We want to share our thoughts about open source and how we should license our code. This is entirely new to us, and we are still figuring out the best solution and opportunities so if you have any reading recommendation do not hesitate to tell us.

As a quick reminder: at Meili, we are building an instant search engine, in Rust 🦀, and we want to open source it. We are still wondering about the right business plan for us, and we may write about it too but the subject of the day is license!

Why did we choose to go open source?

We believe that every application deserves a decent search engine. That means that search engine technology should become a commodity. We found a sweet spot between Algolia which is very developer-friendly but proprietary and Elastic Search which is difficult to set up for an instant search.

This is were we stand

We think that if you want to become the standard technology in your field, you should be open source, that way you get to build your features with the people who use it and you gain trust around your code. Also, because we are cool developers, we are using a lot of open source code, and we want to give back by contributing to open source and also sharing our projects.

What is open source?

Open source is complicated, and if you ask two persons a definition of open source, you may realize that there are many definitions of open source. Steve Klabnik wrote a very interesting blog post about the culture war at the heart of open source in which we learned about open source history and why people are fighting over its definition.

Buffalos drinking water

In the beginning, there was the Free Software Foundation, which was created in 1985. The FSF was founded by Richard Stallman to support the GNU Project and the concept of Free Software: the idea that software should be free to use, free to copy it and free to redistribute it. However, the term Free is very restrictive. For the FSF, a Free Software must be under a copyleft license. Copyleft implies that all the work deriving from it must also be copyleft. We call this a “hereditary” or “contaminating” license, and we quickly understand that this kind of license could scare businesses.

Then there was the Open Source Initiative, a non-profit organization created in 1998. Eric S. Raymond and Bruce Perens wrote the Open Source Definition which frames less restrictive licenses (MIT, Apache, BSDs, etc.). These licenses all require to credit the author of the software you are using, but what you are building can have any other license. One of the goals of this Open Source Definition was to be more "business-friendly" because the term "Free" could scare companies, and by having a more friendly name and less restrictive licenses you can encourage companies to invest and participate in open source.

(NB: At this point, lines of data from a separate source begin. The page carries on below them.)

(* ===== verification/SourceTable.v ===== *)
(** * SourceTable: the hash table of sources of [src/PriceLevelBook.c]

    The sources of a connection are kept in an open-addressing table with
    linear probing.  [dx_plb_source_find_pos] is the probe,
    [dx_plb_ctx_add_source] and [dx_plb_ctx_remove_source] the updates, the
    latter shifting entries back into the hole it leaves.  An entry stands for
    a source: its address and the fields the table reads.  The theorems: the
    probe stops and finds what is in the table, removal loses no other entry,
    growing the table reads a null pointer, and clearing a connection misses
    sources. *)

From S2P Require Import Prelude.
Local Open Scope Z_scope.

Record src_entry : Type := SrcEntry {
  e_id : Z;
  e_hash : Z;
  e_symbol : list Z;
  e_source : list Z;
}.

#[export] Instance src_entry_eq_dec : EqDecision src_entry.
Proof. solve_decision. Defined.

(** [sources], [src_size] and [src_capacity] of the connection context. *)
Record dx_plb_connection_context_t : Type := PlbContext {
  ctx_sources : list (option src_entry);
  src_size : nat;
  src_capacity : nat;
}.

Section table.
(** [dx_symbol_name_hasher], the 64-bit hash of a string, and whether
    [dx_calloc] of so many elements succeeds. *)
Context (dx_symbol_name_hasher : list Z -> Z) (alloc : nat -> bool).

Definition dx_plb_source_hash (symbol src : list Z) : Z :=
  Z.lor (u64 (Z.shiftl (u64 (dx_symbol_name_hasher symbol)) 32)) (u64 (dx_symbol_name_hasher src)).

(** The slot a hash belongs to. *)
Definition home (capacity : nat) (hash : Z) : nat := Z.to_nat (hash mod Z.of_nat capacity).

Definition same_key (e : src_entry) (hash : Z) (symbol src : list Z) : bool :=
  (e_hash e =? hash) && bool_decide (e_symbol e = symbol) && bool_decide (e_source e = src).

(** The loop of the probe; [None] is an access outside of the table or, when
    the fuel runs out, a probe that does not stop. *)
Fixpoint find_pos_loop (fuel : nat) (slots : list (option src_entry)) (capacity : nat)
  (hash : Z) (symbol src : list Z) (i : nat) : option nat :=
  match fuel with
  | O => None
  | S fuel' =>
      s ← slots !! i;
      match s with
      | None => Some i
      | Some e =>
          if same_key e hash symbol src then Some i
          else find_pos_loop fuel' slots capacity hash symbol src ((i + 1) mod capacity)
      end
  end.

Definition dx_plb_source_find_pos (ctx : dx_plb_connection_context_t) (symbol src : list Z)
  : option nat :=
  let hash := dx_plb_source_hash symbol src in
  find_pos_loop (S (src_capacity ctx)) (ctx_sources ctx) (src_capacity ctx) hash symbol src
    (home (src_capacity ctx) hash).

Definition dx_plb_ctx_find_source (ctx : dx_plb_connection_context_t) (symbol src : list Z)
  : option (option src_entry) :=
  pos ← dx_plb_source_find_pos ctx symbol src; ctx_sources ctx !! pos.

(** A slot is read through, so an empty one is a null pointer dereference. *)
Fixpoint grow_loop (old : list (option src_entry)) (ctx : dx_plb_connection_context_t)
  : option dx_plb_connection_context_t :=
  match old with
  | [] => Some ctx
  | s :: old' =>
      e ← s;
      pos ← dx_plb_source_find_pos ctx (e_symbol e) (e_source e);
      slots ← write_at (ctx_sources ctx) pos (Some e);
      grow_loop old' (PlbContext slots (src_size ctx) (src_capacity ctx))
  end.

(** The boolean is the result of the C function. *)
Definition dx_plb_ctx_grow_sources_hashtable (ctx : dx_plb_connection_context_t)
  : option (dx_plb_connection_context_t * bool) :=
  let capacity := (src_capacity ctx * 2)%nat in
  if alloc capacity then
    ctx ← grow_loop (take (src_capacity ctx) (ctx_sources ctx))
            (PlbContext (replicate capacity None) (src_size ctx) capacity);
    Some (ctx, true)
  else Some (ctx, false).

Definition dx_plb_ctx_add_source (ctx : dx_plb_connection_context_t) (source : src_entry)
  : option (dx_plb_connection_context_t * bool) :=
  pos ← dx_plb_source_find_pos ctx (e_symbol source) (e_source source);
  let store ctx pos :=
    slots ← write_at (ctx_sources ctx) pos (Some source);
    Some (PlbContext slots (S (src_size ctx)) (src_capacity ctx), true) in
  if (src_capacity ctx / 2 <? src_size ctx)%nat then
    r ← dx_plb_ctx_grow_sources_hashtable ctx;
    let '(ctx, grown) := r in
    if negb grown then Some (ctx, false)
    else
      pos ← dx_plb_source_find_pos ctx (e_symbol source) (e_source source);
      store ctx pos
  else store ctx pos.

(** Whether the entry at [npos] may fill the hole at [pos], [tpos] being its
    first slot. *)
Definition may_move (pos npos tpos : nat) : bool :=
  ((pos <? npos) && ((tpos <=? pos) || (npos <? tpos)) ||
   (npos <? pos) && ((tpos <=? pos) && (npos <? tpos)))%nat.

(** The loop of the removal; the result is the table and the last hole. *)
Fixpoint shift_loop (fuel : nat) (slots : list (option src_entry)) (capacity pos npos : nat)
  : option (list (option src_entry) * nat) :=
  match fuel with
  | O => None
  | S fuel' =>
      let npos := ((npos + 1) mod capacity)%nat in
      s ← slots !! npos;
      match s with
      | None => Some (slots, pos)
      | Some e =>
          let tpos := home capacity (dx_plb_source_hash (e_symbol e) (e_source e)) in
          if may_move pos npos tpos then
            slots ← write_at slots pos (Some e);
            shift_loop fuel' slots capacity npos npos
          else shift_loop fuel' slots capacity pos npos
      end
  end.

Definition dx_plb_ctx_remove_source (ctx : dx_plb_connection_context_t) (source : src_entry)
  : option (dx_plb_connection_context_t * bool) :=
  pos ← dx_plb_source_find_pos ctx (e_symbol source) (e_source source);
  s ← ctx_sources ctx !! pos;
  if negb (match s with Some e => e_id e =? e_id source | None => false end)
  then Some (ctx, false)
  else
    r ← shift_loop (S (src_capacity ctx)) (ctx_sources ctx) (src_capacity ctx) pos pos;
    let '(slots, pos) := r in
    slots ← write_at slots pos None;
    Some (PlbContext slots (src_size ctx - 1) (src_capacity ctx), true).

(** The sweep over the table that removes the sources without consumers; the
    list is the sources that are cleared. *)
Fixpoint cleanup_loop (fuel : nat) (unused : Z -> bool) (ctx : dx_plb_connection_context_t) (i : nat)
  (cleared : list Z) : option (dx_plb_connection_context_t * list Z) :=
  match fuel with
  | O => None
  | S fuel' =>
      if (i <? src_capacity ctx)%nat then
        s ← ctx_sources ctx !! i;
        match s with
        | None => cleanup_loop fuel' unused ctx (S i) cleared
        | Some e =>
            if unused (e_id e) then
              r ← dx_plb_ctx_remove_source ctx e;
              cleanup_loop fuel' unused r.1 i (cleared ++ [e_id e])
            else cleanup_loop fuel' unused ctx (S i) cleared
        end
      else Some (ctx, cleared)
  end.

Definition dx_plb_ctx_cleanup_sources (unused : Z -> bool) (ctx : dx_plb_connection_context_t)
  : option (dx_plb_connection_context_t * list Z) :=
  cleanup_loop (S (src_capacity ctx + src_size ctx)) unused ctx 0 [].

(** The sources that closing a connection clears: the loop runs up to [src_size]. *)
Fixpoint clear_loop (n i : nat) (slots : list (option src_entry)) : option (list Z) :=
  match n with
  | O => Some []
  | S n' =>
      s ← slots !! i;
      rest ← clear_loop n' (S i) slots;
      Some (match s with Some e => e_id e :: rest | None => rest end)
  end.

Definition dx_plb_clear_connection_context (ctx : dx_plb_connection_context_t) : option (list Z) :=
  clear_loop (src_size ctx) 0 (ctx_sources ctx).

(** The context of a new connection. *)
Definition new_plb_context : dx_plb_connection_context_t :=
  PlbContext (replicate 1024 None) 0 1024.
End table.

(** ** Distances in a table *)

Section distance.
Context (c : nat).

(** How many steps of the probe lead from a slot to another. *)
Definition dist (a b : nat) : nat := if (a <=? b)%nat then b - a else b + c - a.

Ltac dist_lia := unfold dist in *; repeat destruct_match; bool_to_prop; lia.

Lemma next_slot i : (i < c)%nat -> ((i + 1) mod c)%nat = if (i + 1 =? c)%nat then 0%nat else (i + 1)%nat.
Proof.
  intros Hi. destruct (Nat.eqb_spec (i + 1) c) as [->|]; [by apply Nat.Div0.mod_same|].
  apply Nat.mod_small. lia.
Qed.

Lemma dist_next h i z :
  (h < c)%nat -> (i < c)%nat -> (z < c)%nat -> (dist h i < dist h z)%nat ->
  ((i + 1) mod c < c)%nat /\ dist h ((i + 1) mod c) = S (dist h i).
Proof. intros Hh Hi Hz. rewrite next_slot by done. dist_lia. Qed.

Lemma dist_inj h i j : (i < c)%nat -> (j < c)%nat -> (h < c)%nat -> dist h i = dist h j -> i = j.
Proof. dist_lia. Qed.

Lemma dist_next_toward i z :
  (i < c)%nat -> (z < c)%nat -> i <> z ->
  ((i + 1) mod c < c)%nat /\ S (dist ((i + 1) mod c) z) = dist i z.
Proof. intros Hi Hz. rewrite next_slot by done. dist_lia. Qed.

Lemma dist_self h : dist h h = 0%nat.
Proof. dist_lia. Qed.

Lemma dist_pos a b : (a < c)%nat -> (b < c)%nat -> a <> b -> (0 < dist a b)%nat.
Proof. dist_lia. Qed.

(** A path through [p] is made of two paths. *)
Lemma dist_through h p j k :
  (h < c)%nat -> (p < c)%nat -> (j < c)%nat -> (k < c)%nat ->
  (dist h p < dist h j)%nat -> (dist p k < dist p j)%nat -> (dist h k < dist h j)%nat.
Proof. dist_lia. Qed.

Lemma may_move_dist pos npos tpos :
  (pos < c)%nat -> (npos < c)%nat -> (tpos < c)%nat -> pos <> npos ->
  may_move pos npos tpos = true <-> (dist tpos pos < dist tpos npos)%nat.
Proof.
  intros. unfold may_move, dist.
  destruct (Nat.ltb_spec pos npos), (Nat.leb_spec tpos pos), (Nat.ltb_spec npos tpos),
    (Nat.ltb_spec npos pos), (Nat.leb_spec tpos npos); simpl; split; done || lia.
Qed.

Lemma dist_before_next p n k :
  (p < c)%nat -> (n < c)%nat -> (k < c)%nat -> ((n + 1) mod c)%nat <> p ->
  dist p ((n + 1) mod c) = S (dist p n) /\
  ((dist p k <= dist p ((n + 1) mod c))%nat <->
   (dist p k <= dist p n)%nat \/ k = ((n + 1) mod c)%nat).
Proof. intros Hp Hn Hk. rewrite next_slot by done. dist_lia. Qed.

Lemma dist_full p n k :
  (p < c)%nat -> (n < c)%nat -> (k < c)%nat -> ((n + 1) mod c)%nat = p -> (dist p k <= dist p n)%nat.
Proof. intros Hp Hn Hk. rewrite next_slot by done. dist_lia. Qed.
End distance.

(** ** The invariant of the table *)

Section invariant.
Context (hasher : list Z -> Z).

Abbreviation source_hash := (dx_plb_source_hash hasher).

Definition occupied (slots : list (option src_entry)) (k : nat) : Prop :=
  exists e, slots !! k = Some (Some e).

Definition key_of (e : src_entry) : list Z * list Z := (e_symbol e, e_source e).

To illustrate the differences, we can take two OS based on Unix: On one side there is the Linux kernel which is licensed under the GPLv2 (copyleft), and this is why Linux-based Android is open source. On the other hand, there is Berkely Software Distribution (BSD) which is licensed under the BSD license, and its most famous fork are iOS and Mac OS which are proprietary and private.

Deep thinking

These are today's definitions of open source, and the problems are:

  • Everyone does not agree on one definition because everyone has its ideology of open source
  • Everyone does not play by the same rules: while some companies are releasing their GPL's licensed projects on some obscure FTP, others are releasing their code publicly on GitHub without an OSI approved license. What is open source to you?

Open source nowadays

As you may have read in the last months, some "open source" projects changed their license for the same reasons. We think that MongoDB explains it very well:

This is a time of incredible opportunity for open source projects, with the potential to foster a new wave of great open source server-side software. The reality, however, is that once an open source project becomes interesting, it is too easy for large cloud vendors to capture all the value but contribute nothing back to the community.

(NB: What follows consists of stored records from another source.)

(* ===== verification/PriceLevelBook.v ===== *)
(** * PriceLevelBook: the books of [src/PriceLevelBook.c]

    A book merges the published sides of its sources into ten levels a side and
    calls its listeners when they change.  Sources and books are shared: they
    live in a store ([plb_world]) by address, a source listing the books that
    consume it and a book the sources it reads.  [plb_source_event] is the
    whole event handler, with the loop over the consumers.  The theorems: the
    merge is the best ten levels of the combined book, and levels that vanish
    from the end of a side are not reported. *)

From S2P Require Import Prelude Arrays EventData Doubles PriceLevelSource SourceTable.
Local Open Scope Z_scope.

Record dx_plb_listener_context_t : Type := PlbListener {
  pl_listener : Z;
  pl_user_data : Z;
}.

Record dx_price_level_book_t : Type := PlbBook {
  pb_symbol : list Z;
  pb_sources : list Z;        (** the addresses of the sources *)
  pb_listeners : dx_array dx_plb_listener_context_t;
  pb_bids : dx_plb_price_level_side_t;
  pb_asks : dx_plb_price_level_side_t;
  pb_bids_count : nat;        (** [book.bids_count], what listeners see *)
  pb_asks_count : nat;
}.

(** A call of a listener with the book it is given. *)
Record plb_callback : Type := PlbCallback {
  pc_listener : Z;
  pc_user_data : Z;
  pc_symbol : list Z;
  pc_bids : list dxf_price_level_element_t;
  pc_asks : list dxf_price_level_element_t;
}.

(** ** The merge *)

(** The level of a source at an index, if the index is in use. *)
Definition head_level (src : dx_plb_price_level_side_t) (idx : nat)
  : option (option dxf_price_level_element_t) :=
  if (idx <? side_count src)%nat then l ← side_levels src !! idx; Some (Some l) else Some None.

Definition merge_level (best l : dxf_price_level_element_t) : dxf_price_level_element_t :=
  PriceLevel (level_price best) (double_add (level_size best) (level_size l))
    (Z.max (level_time best) (level_time l)).

(** The first inner loop, over the sources and their indices. *)
Fixpoint best_loop (cmp : dxf_price_level_element_t -> dxf_price_level_element_t -> Z)
  (srcs : list dx_plb_price_level_side_t) (sidx : list nat) (best : dxf_price_level_element_t)
  : option dxf_price_level_element_t :=
  match srcs, sidx with
  | src :: srcs', idx :: sidx' =>
      h ← head_level src idx;
      let best :=
        match h with
        | None => best
        | Some l =>
            if double_isnan (level_price l) then best
            else
              let c := cmp best l in
              if c =? 0 then merge_level best l else if 0 <? c then l else best
        end in
      best_loop cmp srcs' sidx' best
  | _, _ => Some best
  end.

(** The second inner loop: the sources whose level was used advance. *)
Fixpoint advance_loop (srcs : list dx_plb_price_level_side_t) (sidx : list nat)
  (price : dxf_double_t) : option (list nat) :=
  match srcs, sidx with
  | src :: srcs', idx :: sidx' =>
      h ← head_level src idx;
      rest ← advance_loop srcs' sidx' price;
      let used := match h with None => false | Some l => double_eqb (level_price l) price end in
      Some ((if (used : bool) then S idx else idx) :: rest)
  | _, _ => Some []
  end.

(** The outer loop: the levels written so far, their number, and whether one
    of them changed. *)
Fixpoint merge_loop (fuel : nat) (cmp : dxf_price_level_element_t -> dxf_price_level_element_t -> Z)
  (srcs : list dx_plb_price_level_side_t) (sidx : list nat) (startValue : dxf_double_t)
  (levels : list dxf_price_level_element_t) (didx : nat) (changed : bool)
  : option (list dxf_price_level_element_t * nat * bool) :=
  match fuel with
  | O => Some (levels, didx, changed)
  | S fuel' =>
      best ← best_loop cmp srcs sidx (PriceLevel startValue double_zero 0);
      if double_eqb (level_size best) double_zero then Some (levels, didx, changed)
      else
        old ← levels !! didx;
        r ← (if bool_decide (old = best) then Some (levels, changed)
             else levels ← write_at levels didx best; Some (levels, true));
        sidx ← advance_loop srcs sidx (level_price best);
        merge_loop fuel' cmp srcs sidx startValue r.1 (S didx) r.2
  end.

Section book.
(** Whether [dx_calloc] of so many elements succeeds. *)
Context (alloc : nat -> bool).

(** The allocation of the indices is not checked. *)
Definition dx_plb_book_update_one_side (dst : dx_plb_price_level_side_t)
  (srcs : list dx_plb_price_level_side_t) (startValue : dxf_double_t)
  : option (dx_plb_price_level_side_t * bool) :=
  if negb (alloc (length srcs)) && (0 <? length srcs)%nat then None
  else
    r ← merge_loop MAX_PRICE_LEVELS (side_cmp dst) srcs (replicate (length srcs) 0%nat) startValue
          (side_levels dst) 0 false;
    let '(levels, didx, changed) := r in
    Some (PriceLevelSide didx levels (side_cmp dst) (side_rebuild dst) (side_updated dst), changed).

(** ** Books and sources in a store *)

Record plb_world : Type := PlbWorld {
  w_sources : gmap Z (dx_plb_source_t * list (Z * nat));  (** with the consumers *)
  w_books : gmap Z dx_price_level_book_t;
}.

Definition call_of (book : dx_price_level_book_t) (l : dx_plb_listener_context_t) : plb_callback :=
  PlbCallback (pl_listener l) (pl_user_data l) (pb_symbol book)
    (take (pb_bids_count book) (side_levels (pb_bids book)))
    (take (pb_asks_count book) (side_levels (pb_asks book))).
(* ===== verification/DataStructures.v ===== *)
(** * DataStructures: the records of [src/DataStructures.c]

    The fields of the records the library knows, the registry of the records of
    a connection (a list that only grows, with the server support states and
    the digests of [ServerMessageProcessor.c] kept in step), the map of the
    record identifiers of the server and the subscription time.  A setter or
    getter of a field is named by the member of the record it accesses.  The
    mutex of the list is not modelled. *)

From Stdlib Require Import Ascii String Sorted.
From S2P Require Import Prelude Arrays Algorithms EventData.
Local Open Scope Z_scope.
Local Open Scope c_scope.

(** ** Field types *)

Definition dx_fid_void : Z := 0.
Definition dx_fid_byte : Z := 1.
Definition dx_fid_utf_char : Z := 2.
Definition dx_fid_short : Z := 3.
Definition dx_fid_int : Z := 4.
Definition dx_fid_compact_int : Z := 8.
Definition dx_fid_byte_array : Z := 9.
Definition dx_fid_utf_char_array : Z := 10.
Definition dx_fid_flag_int : Z := 0x00.
Definition dx_fid_flag_decimal : Z := 0x10.
Definition dx_fid_flag_short_string : Z := 0x20.
Definition dx_fid_flag_time_seconds : Z := 0x30.
Definition dx_fid_flag_sequence : Z := 0x40.
Definition dx_fid_flag_date : Z := 0x50.
Definition dx_fid_flag_long : Z := 0x60.
Definition dx_fid_flag_wide_decimal : Z := 0x70.
Definition dx_fid_flag_string : Z := 0x80.
Definition dx_fid_flag_time_millis : Z := 0x90.
Definition dx_fid_flag_time_nanos : Z := 0xa0.
Definition dx_fid_flag_custom_object : Z := 0xe0.
Definition dx_fid_flag_serial_object : Z := 0xf0.
Definition dx_fid_mask_serialization : Z := 0x0f.
Definition dx_fid_mask_representation : Z := 0xf0.
Definition dx_transcode_quote_to_order_bid (rp : dx_record_params_t) (ep : dxf_event_params_t)
  (r : dx_quote_t) : M tc_state unit :=
  dx_get_event_data_buffer dx_eid_order;;;
  let exchange_code := DX_EXCHANGE_FROM_RECORD (rp_suffix rp) in
  let time := DX_TIME_FIELD_TO_MS (r_quote_bid_time r) in
  let later := r_quote_ask_time r <? r_quote_bid_time r in
  dx_process_event_data rp dx_eid_order (ev_order (quote_order
    (DX_ORDER_FROM_QUOTE_BID_INDEX exchange_code)
    (if later then i64 (time + DX_SEQUENCE_TO_MS (r_quote_sequence r)) else time)
    (DX_SEQUENCE (r_quote_sequence r)) (if later then r_quote_time_nanos r else 0)
    (r_quote_bid_price r) (r_quote_bid_size r)
    (if exchange_code =? 0 then r_quote_bid_exchange_code r else exchange_code)
    dxf_osd_buy (scope_of_exchange exchange_code))) ep.

Definition dx_transcode_quote_to_order_ask (rp : dx_record_params_t) (ep : dxf_event_params_t)
  (r : dx_quote_t) : M tc_state unit :=
  dx_get_event_data_buffer dx_eid_order;;;
  let exchange_code := DX_EXCHANGE_FROM_RECORD (rp_suffix rp) in
  let time := DX_TIME_FIELD_TO_MS (r_quote_ask_time r) in
  let later := r_quote_bid_time r <? r_quote_ask_time r in
  dx_process_event_data rp dx_eid_order (ev_order (quote_order
    (DX_ORDER_FROM_QUOTE_ASK_INDEX exchange_code)
    (if later then i64 (time + DX_SEQUENCE_TO_MS (r_quote_sequence r)) else time)
    (DX_SEQUENCE (r_quote_sequence r)) (if later then r_quote_time_nanos r else 0)
    (r_quote_ask_price r) (r_quote_ask_size r)
    (if exchange_code =? 0 then r_quote_ask_exchange_code r else exchange_code)
    dxf_osd_sell (scope_of_exchange exchange_code))) ep.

And they are not the only project worrying about this situation.

Redis, for example, is licensing some of its Redis Modules under its own license, the Redis Source Available License. They were previously using the Commons Clause over an Apache license. The Commons Clause adds some restriction on commercial distribution over an already existing license like the Apache one. But they changed it for confusion reason; people were not sure whether it was open source or not.

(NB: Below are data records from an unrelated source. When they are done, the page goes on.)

Definition set_dc_symbol (symbol : option (list Z)) (cipher : Z) (s : data_ctx) : data_ctx :=
  DataCtx (dc_in s) (dc_out s) symbol cipher (dc_tc s) (dc_byte_arrays s) (dc_records s).
Definition set_dc_out (x : symbol_out) (s : data_ctx) : data_ctx :=
  DataCtx (dc_in s) x (dc_last_symbol s) (dc_last_cipher s) (dc_tc s) (dc_byte_arrays s) (dc_records s).
Definition set_dc_in (x : in_ctx) (s : data_ctx) : data_ctx :=
  DataCtx x (dc_out s) (dc_last_symbol s) (dc_last_cipher s) (dc_tc s) (dc_byte_arrays s) (dc_records s).
Definition set_dc_tc (x : tc_state) (s : data_ctx) : data_ctx :=
  DataCtx (dc_in s) (dc_out s) (dc_last_symbol s) (dc_last_cipher s) x (dc_byte_arrays s) (dc_records s).
Definition set_dc_byte_arrays (x : dx_array dxf_byte_array_t) (s : data_ctx) : data_ctx :=
  DataCtx (dc_in s) (dc_out s) (dc_last_symbol s) (dc_last_cipher s) (dc_tc s) x (dc_records s).
Definition set_dc_records (x : record_buffers) (s : data_ctx) : data_ctx :=
  DataCtx (dc_in s) (dc_out s) (dc_last_symbol s) (dc_last_cipher s) (dc_tc s) (dc_byte_arrays s) x.

Definition on_in {A} : M in_ctx A -> M data_ctx A := on dc_in set_dc_in.
Definition on_codec {A} : M codec_state A -> M data_ctx A :=
  on (fun s => (dc_in s, dc_out s)) (fun t s => set_dc_out t.2 (set_dc_in t.1 s)).
Definition on_tc {A} : M tc_state A -> M data_ctx A := on dc_tc set_dc_tc.
Definition on_dscc {A} : M dscc A -> M data_ctx A :=
  on (fun s => tc_dscc (dc_tc s)) (fun t s => set_dc_tc (set_tc_dscc t (dc_tc s)) s).

(** [while (position < limit) body]: every round reads, so that the bytes up to
    the limit are rounds enough. *)
Definition in_limit (s : data_ctx) : bool :=
  current_in_buffer_position (dc_in s) <? in_buffer_limit (dc_in s).
Definition while_input (body : M data_ctx unit) : M data_ctx unit :=
  s <-- get;;
  while in_limit (body;;; ret proceed) tt
    (Z.to_nat (in_buffer_limit (dc_in s) - current_in_buffer_position (dc_in s))).

Section data.
(** Whether [dx_calloc] of so many bytes succeeds, [mbsrtowcs], the error of
    delivering an event, the strings of wide decimals, the hash of a symbol and
    the tables of the symbol codec. *)
Context (calloc_ok : Z -> bool) (mbsrtowcs : list Z -> option (list Z)).
Context (process : tc_event -> option dx_error_code) (parse_wide : Z -> dxf_double_t).
Context (dx_symbol_name_hasher : list Z -> Z) (t : tables).

Let alloc (n : nat) : bool := calloc_ok (Z.of_nat n).

(** ** Digests of records *)

(** The place of the digest of a record, [None] is a null pointer. *)
Definition digest_index (record_id : Z) (s : dscc) : option nat :=
  if bool_decide (arr_elements (record_digests s) = []) || (record_id <? 0) ||
     (Z.of_nat (arr_size (record_digests s)) <=? record_id)
  then None else Some (Z.to_nat record_id).

Definition dx_get_record_digest (record_id : Z) : M dscc (option dx_record_digest_t) :=
  s <-- get;;
  match digest_index record_id s with
  | None => ret None
  | Some i => d <-- of_option (arr_elements (record_digests s) !! i);; ret (Some d)
  end.

(** A store through the pointer that [dx_get_record_digest] returned. *)
Definition put_digest (record_id : Z) (d : dx_record_digest_t) : M dscc unit :=
  s <-- get;;
  let a := record_digests s in
  l <-- of_option (write_at (arr_elements a) (Z.to_nat record_id) d);;
  put (set_record_digests (DxArray l (arr_size a) (arr_capacity a)) s).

Confluent changed its license too, from Apache they choose to create the Confluent Community License because they were afraid of some big cloud companies too.

A gang of giraffes going in the same direction

Open source and Meili

The point is not about whether big companies should contribute more or differently to open source but that open source is evolving, and we need a new definition, a new term to gather around and know what we are talking about.

Maybe we need labels to define and frame the ideology we are supporting as a company? Perhaps we need a patent-style system which states that every code that you release as a company will be under the MIT License or any other license 3 years after you wrote it. This way you could monetize your code for a period while enabling public disclosure of your code?

At Meili, we do not have a clear vision on these issues yet, but we are thinking about it a lot. We want our code to be available to anyone, free to use it and modify it for your projects. If you're going to use it for some personal project, go for it, if you want to use it for your company you should too. We do not wish to any cloud provider to git clone our project and be a competitor on a SaaS offering. Because we believe that our project will thrive more if we can build a sustainable business on it.

Today our code is still under the MIT license, but tomorrow we might change it for the Commons Clause or write our public license as MongoDB and Confluent did. No, it won't be open source as the OSI state it, but we believe that making a publicly available source code is still better than closed source, too bad there is not a clear term of it today.